Starting with v2.04, Private Disk has a new feature – password recovery. Its purpose is to give you a chance to access the encrypted files if the password was somehow forgotten. The option is located on the "Recovery" tab of the main window. Switch to that tab, and click "Password", choose the character set and the length of the password, then click "Ok" to open the password recovery window.
How it works
The program performs a so-called "brute-force attack", trying all the possible combinations of characters, until the correct keyword is found. From the mathematical point of view, the program performs an enormous amount of operations, to be exact n^k operations; where n is the length of the character set, and k is the length of the password.
Is there a risk that a third party person will use the password recovery tool to break my password and access all my private data?
The risk is dramatically minimized, provided that you follow our recommendations on choosing a strong password.
OK, but still, anyone who has enough patience can access my files. Doesn't that make the encryption useless?
No, it does not. The complexity of the 256-bit AES encryption algorithm is a good shield against that. Let's study a simple example.
The password is "mypass", it has a length of 6 characters, and it uses 5 distinct letters. If you try to crack your own password, there will be 5^6=15626 options to choose from. By making the password one character longer (adding one of the letters already in use), the figure changes, 5^7=78125. As you can see, a small increment of the input leads to the tremendous growth of the output. Graphically, it looks like this:
From the attacker's point of view, the situation is totally different. The person doesn't know the characters you used, hence they will probably assume that small letters were applied. This means that there will be 26^6=308915776 attempts. If you make the password one character longer, the previous value increases to 8031810176 (adding 7722894400 more operations!)
The diagram emphasizes the difference between the strength of a 6-character and an 8-character password. Needless to say, if both small letters and capitals are used, as well as non-printing characters – the magnitudes become astronomical.
Now let's convert this into time units. On a P4 1.6 GHz with 512 MB of RAM, the time requirements are as follows:
26 characters – the small letters of the English alphabet
63 characters – small letters, caps, digits, space
Note, that the values are halved, in order to reflect the average situation - an attacker may find the password without having to try all the values.
As you can see - the time intervals are far beyond the human potential. Therefore, we conclude that the password can be found in a short time only if the brute-force attack is conducted by the owner of the files - the person who knows which symbols are used, this will effectively cut off a lot of redundant computations.
Another important aspect is that the brute-force attack will only look for passwords of the specified length. In other words, if you set the length to 7 characters, the program will not examine shorter passwords, gradually increasing the length until it equals 7. This significantly reduces the attacker's chance to find the password. The person will have to perform several attacks, and if they are unsuccessful, it is unclear whether the problem was in the length, or in the symbols that were not included in the character set.
This makes it even more complicated. An attacker will have a lot of planning to do before actually telling the computer to perform the attack.
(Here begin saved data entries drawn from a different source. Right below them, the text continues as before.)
(* ===== verification/SqlGroup.v ===== *)
(** * Grouping and aggregates in SQL

    [GROUP BY] of a list of rows by a key, the aggregates over the rows of a
    group, and statements of a transaction that may fail. *)

From S2P Require Import Prelude GoErrors GoSort.

(** ** Groups *)

Section groups.
Context {A K : Type} `{EqDecision K} (key : A -> K).

Definition group_keys (rows : list A) : list K := remove_dups (key <$> rows).
Definition members (rows : list A) (k : K) : list A := List.filter (fun r => bool_decide (key r = k)) rows.

Lemma group_keys_elem rows k : k ∈ group_keys rows <-> exists r, r ∈ rows /\ key r = k.
Proof.
  unfold group_keys. rewrite elem_of_remove_dups, list_elem_of_fmap. split; intros (r & H1 & H2); by exists r.
Qed.

Lemma group_keys_NoDup rows : NoDup (group_keys rows).
Proof. apply NoDup_remove_dups. Qed.

Lemma members_elem rows k r : r ∈ members rows k <-> r ∈ rows /\ key r = k.
Proof. unfold members. by rewrite filter_elem, bool_decide_eq_true. Qed.

Lemma members_nonempty rows k : k ∈ group_keys rows -> members rows k <> [].
Proof.
  intros (r & Hr & Hk)%group_keys_elem Hn. assert (H : r ∈ members rows k) by (by apply members_elem).
  rewrite Hn in H. by apply elem_of_nil in H.
Qed.
End groups.

(** ** Aggregates *)

(** [COUNT(DISTINCT key)] over rows where the key is not null. *)
Definition count_distinct {A K} `{EqDecision K} (key : A -> K) (rows : list A) : Z :=
  Z.of_nat (length (group_keys key rows)).

(** [MAX] and [MIN] of a group, which has a row. *)
Definition max_of (l : list Z) : Z := match l with [] => 0 | x :: l => fold_left Z.max l x end.
Definition min_of (l : list Z) : Z := match l with [] => 0 | x :: l => fold_left Z.min l x end.

Definition sum_of (l : list Z) : Z := fold_right Z.add 0 l.

(** [BOOL_OR], which ignores NULL. *)
Definition bool_or (l : list (option bool)) : option bool :=
  match omap id l with [] => None | bs => Some (existsb id bs) end.

(** *** Sums *)

Lemma sum_of_cons x l : sum_of (x :: l) = x + sum_of l.
Proof. done. Qed.

Lemma sum_indicator {K} `{EqDecision K} (k0 : K) x ks :
  NoDup ks -> sum_of ((fun k => if bool_decide (k0 = k) then x else 0) <$> ks) = if bool_decide (k0 ∈ ks) then x else 0.
Proof.
  induction 1 as [|k ks Hk _ IH]; [done|]. rewrite fmap_cons, sum_of_cons, IH.
  destruct (decide (k0 = k)) as [->|Hne].
  - rewrite (bool_decide_eq_true_2 (k = k)), (bool_decide_eq_true_2 (k ∈ k :: ks)), (bool_decide_eq_false_2 (k ∈ ks)) by (done || left). lia.
  - rewrite (bool_decide_eq_false_2 (k0 = k)) by done. rewrite (bool_decide_ext (k0 ∈ k :: ks) (k0 ∈ ks)); [lia|].
    rewrite elem_of_cons. tauto.
Qed.

Lemma sum_of_plus {A} (f g : A -> Z) l : sum_of ((fun a => f a + g a) <$> l) = sum_of (f <$> l) + sum_of (g <$> l).
Proof. induction l as [|a l IH]; [done|]. rewrite !fmap_cons, !sum_of_cons, IH. lia. Qed.

Lemma sum_of_perm l l' : l ≡ₚ l' -> sum_of l = sum_of l'.
Proof. induction 1; rewrite ?sum_of_cons; lia. Qed.

(** Sums over the groups add up to the sum over the rows. *)
Lemma sum_over_groups {A K} `{EqDecision K} (key : A -> K) (g : A -> Z) ks rows :
  NoDup ks -> (forall r, r ∈ rows -> key r ∈ ks) ->
  sum_of ((fun k => sum_of (g <$> members key rows k)) <$> ks) = sum_of (g <$> rows).
Proof.
  intros Hnd. induction rows as [|r rows IH]; intros Hin.
  { clear Hin. induction ks as [|k ks IHk]; [done|]. apply NoDup_cons in Hnd as [_ Hnd]. rewrite fmap_cons, sum_of_cons, IHk; done. }
  rewrite fmap_cons, sum_of_cons, <-IH by (intros s Hs; apply Hin; by right).
  replace (g r) with (sum_of ((fun k => if bool_decide (key r = k) then g r else 0) <$> ks))
    by (rewrite sum_indicator by done; rewrite bool_decide_eq_true_2; [done|apply Hin; left]).
  rewrite <-sum_of_plus. f_equal. apply list_fmap_ext. intros i k _. unfold members. cbn [List.filter].
  destruct (bool_decide (key r = k)); [by rewrite fmap_cons, sum_of_cons|lia].
Qed.

(** *** Largest and smallest *)

Lemma fold_max_spec l x : x <= fold_left Z.max l x /\ (forall y, y ∈ l -> y <= fold_left Z.max l x) /\
  fold_left Z.max l x ∈ x :: l.
Proof.
  revert x. induction l as [|z l IH]; intros x; cbn [fold_left].
  { split; [lia|]. split; [intros y Hy; by apply elem_of_nil in Hy|left]. }
  destruct (IH (Z.max x z)) as (H1 & H2 & H3). split; [lia|]. split.
  - intros y [->|Hy]%elem_of_cons; [lia|]. by apply H2.
  - rewrite elem_of_cons in H3. rewrite !elem_of_cons.
    destruct (Z.max_spec x z) as [[_ E]|[_ E]]; rewrite E in H3 |- *; tauto.
Qed.

Lemma max_of_spec l : l <> [] -> max_of l ∈ l /\ forall y, y ∈ l -> y <= max_of l.
Proof.
  destruct l as [|x l]; [done|]. intros _. cbn [max_of]. destruct (fold_max_spec l x) as (H1 & H2 & H3).
  split; [done|]. intros y [->|Hy]%elem_of_cons; [done|]. by apply H2.
Qed.

Lemma fold_min_spec l x : fold_left Z.min l x <= x /\ (forall y, y ∈ l -> fold_left Z.min l x <= y) /\
  fold_left Z.min l x ∈ x :: l.
Proof.
  revert x. induction l as [|z l IH]; intros x; cbn [fold_left].
  { split; [lia|]. split; [intros y Hy; by apply elem_of_nil in Hy|left]. }
  destruct (IH (Z.min x z)) as (H1 & H2 & H3). split; [lia|]. split.
  - intros y [->|Hy]%elem_of_cons; [lia|]. by apply H2.
  - rewrite elem_of_cons in H3. rewrite !elem_of_cons.
    destruct (Z.min_spec x z) as [[_ E]|[_ E]]; rewrite E in H3 |- *; tauto.
Qed.

Lemma min_of_spec l : l <> [] -> min_of l ∈ l /\ forall y, y ∈ l -> min_of l <= y.
Proof.
  destruct l as [|x l]; [done|]. intros _. cbn [min_of]. destruct (fold_min_spec l x) as (H1 & H2 & H3).
  split; [done|]. intros y [->|Hy]%elem_of_cons; [done|]. by apply H2.
Qed.

Lemma min_of_le l y : y ∈ l -> min_of l <= y.
Proof. intros H. apply min_of_spec; [|done]. intros ->. by apply elem_of_nil in H. Qed.

(** The least and the greatest value of [f] over some rows. *)
Definition least {A} (f : A -> Z) (rows : list A) (x : Z) : Prop :=
  (exists r, r ∈ rows /\ f r = x) /\ forall r, r ∈ rows -> x <= f r.
Definition greatest {A} (f : A -> Z) (rows : list A) (x : Z) : Prop :=
  (exists r, r ∈ rows /\ f r = x) /\ forall r, r ∈ rows -> f r <= x.

Lemma min_of_least {A} (f : A -> Z) rows : rows <> [] -> least f rows (min_of (f <$> rows)).
Proof.
  intros Hn. destruct (min_of_spec (f <$> rows)) as [Hin Hle]; [by destruct rows|].
  apply list_elem_of_fmap in Hin as (r & E & Hr). split; [by exists r|].
  intros r' Hr'. by apply Hle, list_elem_of_fmap_2.
Qed.

Lemma max_of_greatest {A} (f : A -> Z) rows : rows <> [] -> greatest f rows (max_of (f <$> rows)).
Proof.
  intros Hn. destruct (max_of_spec (f <$> rows)) as [Hin Hle]; [by destruct rows|].
  apply list_elem_of_fmap in Hin as (r & E & Hr). split; [by exists r|].
  intros r' Hr'. by apply Hle, list_elem_of_fmap_2.
Qed.

Lemma max_of_le l y : y ∈ l -> y <= max_of l.
Proof. intros H. apply max_of_spec; [|done]. intros ->. by apply elem_of_nil in H. Qed.

Lemma count_distinct_pos {A K} `{EqDecision K} (key : A -> K) rows : rows <> [] -> 1 <= count_distinct key rows.
Proof.
  intros Hn. destruct rows as [|r rows]; [done|]. unfold count_distinct.
  destruct (group_keys key (r :: rows)) as [|k l] eqn:E; [|cbn; lia].
  assert (H : key r ∈ group_keys key (r :: rows)) by (apply group_keys_elem; exists r; split; [left|done]).
  rewrite E in H. by apply elem_of_nil in H.
Qed.

(** At least two distinct keys: two rows that differ. *)
Lemma count_distinct_two {A K} `{EqDecision K} (key : A -> K) rows :
  2 <= count_distinct key rows <-> exists r s, r ∈ rows /\ s ∈ rows /\ key r <> key s.
Proof.
  unfold count_distinct. assert (Hnd := group_keys_NoDup key rows). assert (He := group_keys_elem key rows).
  destruct (group_keys key rows) as [|a [|b l]].
  - split; [cbn; lia|]. intros (r & s & Hr & _). exfalso. apply (not_elem_of_nil (key r)), He. by exists r.
  - split; [cbn; lia|]. intros (r & s & Hr & Hs & Hne). exfalso. apply Hne.
    assert (H : forall x, x ∈ rows -> key x = a).
    { intros x Hx. apply list_elem_of_singleton, He. by exists x. }
    by rewrite (H r), (H s).
  - split; [|cbn; lia]. intros _. apply NoDup_cons in Hnd as [Ha _].
    destruct (proj1 (He a)) as (r & Hr & Er); [left|]. destruct (proj1 (He b)) as (s & Hs & Es); [right; left|].
    exists r, s. split_and!; [done|done|]. rewrite Er, Es. intros ->. apply Ha. left.
Qed.

(** ** Statements *)

(** ** Orders *)

(** [a DESC] for a truth value, then an order. *)
Definition true_first {A} (p : A -> bool) (less : A -> A -> bool) (a b : A) : bool :=
  match p a, p b with true, false => true | false, true => false | _, _ => less a b end.

(** [a DESC NULLS LAST], then an order. *)
Definition latest_first {A} (at_ : A -> option time) (less : A -> A -> bool) (a b : A) : bool :=
  match at_ a, at_ b with
  | Some s, Some t => if s =? t then less a b else t <? s
  | Some _, None => true
  | None, Some _ => false
  | None, None => less a b
  end.

(** [a DESC] of a nullable column, where NULL comes first, then an order. *)
Definition nulls_first {A} (at_ : A -> option time) (less : A -> A -> bool) (a b : A) : bool :=
  match at_ a, at_ b with
  | None, None => less a b
  | None, Some _ => true
  | Some _, None => false
  | Some s, Some t => if s =? t then less a b else t <? s
  end.

#[export] Instance true_first_order {A} (p : A -> bool) less : WeakOrder less -> WeakOrder (true_first p less).
Proof.
  intros H. unfold true_first. split.
  - intros a. destruct (p a); apply less_irrefl.
  - intros a b. destruct (p a), (p b); try done; apply less_asym.
  - intros a b c. destruct (p a), (p b), (p c); try done; apply ngt_trans.
Qed.

#[export] Instance latest_first_order {A} (at_ : A -> option time) less : WeakOrder less -> WeakOrder (latest_first at_ less).
Proof.
  intros H. unfold latest_first. split.
  - intros a. destruct (at_ a) as [s|]; [rewrite Z.eqb_refl|]; apply less_irrefl.
  - intros a b. destruct (at_ a) as [s|], (at_ b) as [t|]; try done; [|apply less_asym].
    rewrite (Z.eqb_sym t s). destruct (Z.eqb_spec s t); [apply less_asym|]. rewrite Z.ltb_lt, Z.ltb_ge. lia.
  - intros a b c. destruct (at_ a) as [s|], (at_ b) as [t|], (at_ c) as [u|]; try done; [|apply ngt_trans].
    destruct (Z.eqb_spec t s), (Z.eqb_spec u t), (Z.eqb_spec u s); rewrite ?Z.ltb_ge; try lia; apply ngt_trans.
Qed.

#[export] Instance nulls_first_order {A} (at_ : A -> option time) less : WeakOrder less -> WeakOrder (nulls_first at_ less).
Proof.
  intros H. unfold nulls_first. split.
  - intros a. destruct (at_ a) as [s|]; [rewrite Z.eqb_refl|]; apply less_irrefl.
  - intros a b. destruct (at_ a) as [s|], (at_ b) as [t|]; try done; [|apply less_asym].
    rewrite (Z.eqb_sym t s). destruct (Z.eqb_spec s t); [apply less_asym|]. rewrite Z.ltb_lt, Z.ltb_ge. lia.
  - intros a b c. destruct (at_ a) as [s|], (at_ b) as [t|], (at_ c) as [u|]; try done; [|apply ngt_trans].
    destruct (Z.eqb_spec t s), (Z.eqb_spec u t), (Z.eqb_spec u s); rewrite ?Z.ltb_ge; try lia; apply ngt_trans.
Qed.

(** [ORDER BY ... LIMIT n] *)
Definition ordered {A} (less : A -> A -> bool) (n : Z) (rows : list A) : list A := take (Z.to_nat n) (sort_by less rows).

Lemma ordered_elem {A} (less : A -> A -> bool) n rows x : x ∈ ordered less n rows -> x ∈ rows.
Proof. intros H. apply (sort_by_elem less). by eapply subseteq_take. Qed.

Lemma ordered_length {A} (less : A -> A -> bool) n rows : 0 <= n -> Z.of_nat (length (ordered less n rows)) <= n.
Proof. intros Hn. unfold ordered. rewrite length_take. lia. Qed.

Lemma ordered_all {A} (less : A -> A -> bool) n rows :
  Z.of_nat (length rows) <= n -> ordered less n rows = sort_by less rows.
Proof. intros Hn. unfold ordered. apply take_ge. rewrite sort_by_length. lia. Qed.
On the other hand - it is a quick solution for the authentic owner of the files, since the correct length is known.
Ok then, I understood that a well-chosen password is an efficient security-measure, but how do I know which passwords are good and which are not?
Examine our recommendations on choosing a strong password.
Are there any other things that play an important role, other than the complexity of the password?
Yes. A complex password can be easily spotted if someone watches you while typing it very slow. Therefore you must make sure that there are no people behind your back when you type, and do your best to type fast and correct - so that you will not need more than one attempt to enter the password (this will give "anonymous watchers" a second chance). Another measure is to keep the password in your memory and not on a separate piece of paper in your pocket, or any location other than your head.. You should not mention it to anyone either.
Why did you implement this password recovery feature anyway?
We had a great number of requests in which customers who forgot their passwords desperately wanted to recover their information. If this feature didn't exist - some software developer would certainly create a utility that does the job for money. We decided not to burden our clients with extra-expenses, hence this option is not provided in a separate tool, but it is integrated into the application itself. Its purpose is to help our users solve their problems on their own. Plus you can use it as an audit-instrument (i.e. try to brute-force your own password using an extended character-set, and decide whether the chosen password is good enough or not).